Give back the whole listing below exactly.

- Opening Delimiter -

Lemma upserted_flags_ok s codigo nombre descripcion :
  store_ok s →
  store_ok (upserted_flags s codigo nombre descripcion)
  ∧ same_entities s (upserted_flags s codigo nombre descripcion)
  ∧ t_flags_licitaciones (upserted_flags s codigo nombre descripcion)
    = t_flags_licitaciones s
  ∧ t_flags_log (upserted_flags s codigo nombre descripcion) = t_flags_log s.
Proof.
  intros (Hc & Hf & Hi & Hp). unfold upserted_flags. case_bool_decide as Hex; simpl.
  - repeat split; simpl; try done.
    + rewrite omap_flag_codigo_update; [done|]. intros f. by case_decide.
    + rewrite <- list_fmap_compose.
      rewrite (list_fmap_ext _ flag_id); [done|]. intros i f _. simpl. by case_decide.
  - repeat split; simpl; try done.
    + rewrite omap_app. simpl. rewrite NoDup_app. split; [done|]. split.
      * intros x (f & Hf1 & Hf2)%list_elem_of_omap ->%list_elem_of_singleton.
        apply Hex, Exists_exists. eauto.
      * apply NoDup_singleton.
    + rewrite fmap_app. simpl. rewrite NoDup_app. split; [done|]. split.
      * intros x Hx ->%list_elem_of_singleton. by apply next_id_fresh in Hx.
      * apply NoDup_singleton.
Qed.

Lemma omap_none {A B} (f : A → option B) (l : list A) :
  (∀ x, x ∈ l → f x = None) → omap f l = [].
Proof.
  induction l as [|x l IH]; csimpl; [done|]. intros Hf.
  rewrite (Hf x) by left. apply IH. intros y Hy. apply Hf. by right.
Qed.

- Closing Delimiter -

— WRITTEN SOLUTION —
Lemma upserted_flags_ok s codigo nombre descripcion :
  store_ok s →
  store_ok (upserted_flags s codigo nombre descripcion)
  ∧ same_entities s (upserted_flags s codigo nombre descripcion)
  ∧ t_flags_licitaciones (upserted_flags s codigo nombre descripcion)
    = t_flags_licitaciones s
  ∧ t_flags_log (upserted_flags s codigo nombre descripcion) = t_flags_log s.
Proof.
  intros (Hc & Hf & Hi & Hp). unfold upserted_flags. case_bool_decide as Hex; simpl.
  - repeat split; simpl; try done.
    + rewrite omap_flag_codigo_update; [done|]. intros f. by case_decide.
    + rewrite <- list_fmap_compose.
      rewrite (list_fmap_ext _ flag_id); [done|]. intros i f _. simpl. by case_decide.
  - repeat split; simpl; try done.
    + rewrite omap_app. simpl. rewrite NoDup_app. split; [done|]. split.
      * intros x (f & Hf1 & Hf2)%list_elem_of_omap ->%list_elem_of_singleton.
        apply Hex, Exists_exists. eauto.
      * apply NoDup_singleton.
    + rewrite fmap_app. simpl. rewrite NoDup_app. split; [done|]. split.
      * intros x Hx ->%list_elem_of_singleton. by apply next_id_fresh in Hx.
      * apply NoDup_singleton.
Qed.

Lemma omap_none {A B} (f : A → option B) (l : list A) :
  (∀ x, x ∈ l → f x = None) → omap f l = [].
Proof.
  induction l as [|x l IH]; csimpl; [done|]. intros Hf.
  rewrite (Hf x) by left. apply IH. intros y Hy. apply Hf. by right.
Qed.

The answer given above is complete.